(* ===== verification/LowerCases.v ===== *)
(** * The lowering at work

    Methods of one [int] parameter, and what the theorems say of them. *)
From S2P Require Import Prelude.
From S2P Require Import Token SourceFile Ast AstWalk Types Fold Sym Emitter LowerExpr LowerStmt LowerKeeps LowerBody LowerSem LowerExprOk LowerTotal LowerStmtOk.
From S2P Require FoldProof CodeWriter CodeProof Op Desc PoolBuilder MethodLoop Builder Format ClassIO.

Definition ident (lo hi : Z) : Ident := mkIdent (At lo hi) 0 false.

(** Variable 1 is [n], an [int]; a literal is its text's length. *)
Definition demo_const (x : Expr) : option Constant :=
  match x with BasicLit sp _ => Some (constant Int_ (VInt (Hi sp - Lo sp))) | _ => None end.

#[local] Instance demo_program : Program := {|
  Use n := match n with AIdent _ => Some (UVar 1) | _ => None end;
  TypeAt n := match n with AExpr (BinaryExpr _ _ _ _ _ _) => Boolean_ | _ => Int_ end;
  ConstAt := demo_const; UnreachableAt _ := false;
  varSym _ := mkVarSym (bs "n") 0 0 VarParam None;
  methodSym _ := mkMethodSym (bs "f") FlagStatic (Some 0) (bs "(I)I") [1] [] None;
  classSym _ := mkClassSym (bs "A") 0 None [] [] None None [] [];
  FieldType _ := Int_; MethodTypeOf _ := mkMethodType [] [Int_] Int_ [];
  ObjectType := TError []; source := None; same_expr _ _ := false;
  type_table := FoldProof.strings; type_fuel := 10 |}.

#[local] Instance demo_site : Site := {|
  this_class := 0; this_method := Some 1; captures := []; thisField := []; accessors _ := None; lambdas := [] |}.

#[local] Instance demo_missing : Missing := undefined Op.Dup [].
#[local] Instance demo_missing_keeps : Missing_keeps.
Proof. apply undefined_keeps. vm_compute. split; congruence. Qed.

Definition n_ : Expr := EIdent (ident 3 4).
Definition zero : Expr := BasicLit (At 5 5) INT.
Definition positive : Expr := BinaryExpr (At 3 8) n_ GTR 5 6 zero.
Definition count_down : Stmt := ExprStmt (At 1 4) (PostfixExpr (At 1 4) n_ DEC 2).
Definition return_n : Stmt := ReturnStmt (At 9 12) 9 (Some n_).
Definition loop : Stmt := WhileStmt (At 0 9) 0 positive count_down.
Definition guarded : Stmt := TryStmt (At 0 9) 0 0 [] 0 0 (mkBlock (At 0 9) 0 [count_down] 9) [] 0 None.
Definition choose : Stmt := IfStmt (At 0 9) 0 positive count_down 0 None.

Definition demo_slots : slotMap := mkSlots {[1 := 0]} 1 1.
Definition demo_body (l : list Stmt) : pendingBody := block_body 0 (Some 1) (mkBlock (At 0 20) 0 (l ++ [return_n]) 20).

(** The method [static int f(int n)] of a class [A], not yet with its body. *)
Definition demo_builder : Builder.Builder := Builder.AddMethod Format.AccStatic (bs "f") (bs "(I)I") (Builder.NewBuilder (bs "A")).

Definition out_of {A} (o : outcome A) : list CodeWriter.cmd := match o with Done _ e => out e | _ => [] end.
Definition built (l : list Stmt) : option Builder.Builder :=
  Builder.Code 0 (out_of (emit_body 5 (demo_body l) demo_slots)) demo_builder.

(** [if (n > 0) n--; return n;] is built; with a loop or a [try], it is not. *)
Example if_built : Builder.berr <$> built [choose] = Some None.
Proof. vm_compute. reflexivity. Qed.
Example while_not_built : match Builder.berr <$> built [loop] with Some (Some _) => True | _ => False end.
Proof. vm_compute. exact I. Qed.
Example try_not_built : match Builder.berr <$> built [guarded] with Some (Some _) => True | _ => False end.
Proof. vm_compute. exact I. Qed.

(** ** Witnesses *)

Lemma lowered_bodies_close_witness :
  exists e, emit_body 5 (demo_body [choose]) demo_slots = Done tt e /\
    MethodLoop.closed_body (out e) /\ is_Some (Builder.Code_bound 3 0 (out e) demo_builder).
Proof.
  destruct (emit_body 5 (demo_body [choose]) demo_slots) as [[] e| |] eqn:Er; [|vm_compute in Er; discriminate Er..].
  exists e. split; [reflexivity|].
  refine (lowered_bodies_close Op.Dup [] 5 (demo_body [choose]) demo_slots tt e 3 0 demo_builder _ Er _); vm_compute; [split; congruence|auto].
Defined.

Lemma while_refused_witness :
  exists e bld, emit_body 5 (demo_body [loop]) demo_slots = Done tt e /\
    Builder.Code_bound 3 0 (out e) demo_builder = Some bld /\ Builder.berr bld <> None.
Proof.
  destruct (emit_body 5 (demo_body [loop]) demo_slots) as [[] e| |] eqn:Er; [|vm_compute in Er; discriminate Er..].
  destruct (Builder.Code_bound 3 0 (out e) demo_builder) as [bld|] eqn:Eb.
  - exists e, bld. split; [reflexivity|]. split; [exact Eb|].
    refine (while_refused 3 0 (Some 1) (At 0 20) 0 [] (At 0 9) 0 positive count_down [return_n] 20 demo_slots tt _ tt e 3 0 demo_builder bld
      eq_refl eq_refl eq_refl Er Eb).
  - exfalso. vm_compute in Er. injection Er as <-. vm_compute in Eb. discriminate Eb.
Defined.

Lemma try_refused_witness :
  exists e bld, emit_body 5 (demo_body [guarded]) demo_slots = Done tt e /\
    Builder.Code_bound 3 0 (out e) demo_builder = Some bld /\ Builder.berr bld <> None.
Proof.
  destruct (emit_body 5 (demo_body [guarded]) demo_slots) as [[] e| |] eqn:Er; [|vm_compute in Er; discriminate Er..].
  destruct (Builder.Code_bound 3 0 (out e) demo_builder) as [bld|] eqn:Eb.
  - exists e, bld. split; [reflexivity|]. split; [exact Eb|].
    refine (try_refused 3 0 (Some 1) (At 0 20) 0 [] (At 0 9) 0 0 0 0 (mkBlock (At 0 9) 0 [count_down] 9) [] 0 None [return_n] 20 demo_slots tt _
      tt _ tt _ tt e 3 0 demo_builder bld eq_refl eq_refl eq_refl eq_refl eq_refl eq_refl Er Eb).
  - exfalso. vm_compute in Er. injection Er as <-. vm_compute in Eb. discriminate Eb.
Defined.

(** [if (n > 0) n--; return n;] from a slot that holds 5. *)
Definition five : gmap var (option value) := {[1 := Some (VInt 5)]}.

Lemma five_live : live demo_slots five.
Proof.
  split.
  - intros v [w Hw]. unfold five in Hw. apply lookup_singleton_Some in Hw as [<- _]. exists 0. vm_compute. split; congruence.
  - intros v v' s s' Hn [w Hw] [w' Hw']. unfold five in Hw, Hw'. apply lookup_singleton_Some in Hw as [<- _]. apply lookup_singleton_Some in Hw' as [<- _]. done.
Qed.

Lemma five_held : holds demo_slots five {[0 := WInt 5]}.
Proof. intros v w Hw. unfold five in Hw. apply lookup_singleton_Some in Hw as [<- [= <-]]. split; [reflexivity|]. exists 0, (WInt 5). by vm_compute. Qed.


Lemma conditions_branch_witness :
  let e := mkEmitter [] 1 demo_slots (-1) true [] [] in
  exists u e' loc', cond (H2 := emits 3) positive 0 true e = Done u e' /\ exec (out e') (Run [] {[0 := WInt 5]}) = Some (Jump 0 [] loc').
Proof.
  intros e. destruct (cond (H2 := emits 3) positive 0 true e) as [u e'| |] eqn:Ec; [|vm_compute in Ec; discriminate Ec..].
  destruct (conditions_branch 3 positive 0 true e u e' five true five) as (c & Ho & Hx).
  - vm_compute. reflexivity.
  - reflexivity.
  - cbn. lia.
  - reflexivity.
  - exact Ec.
  - vm_compute. reflexivity.
  - exact five_live.
  - destruct (Hx [] {[0 := WInt 5]} five_held) as (loc' & Hr & _). exists u, e', loc'. split; [reflexivity|]. rewrite Ho. exact Hr.
Defined.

━━━━━━

Set down the lines of the records exactly, from the first one through the line containing "From S2P Require Import Prelude.", and add nothing else.

(* ===== verification/LowerCases.v ===== *)
(** * The lowering at work

    Methods of one [int] parameter, and what the theorems say of them. *)
From S2P Require Import Prelude.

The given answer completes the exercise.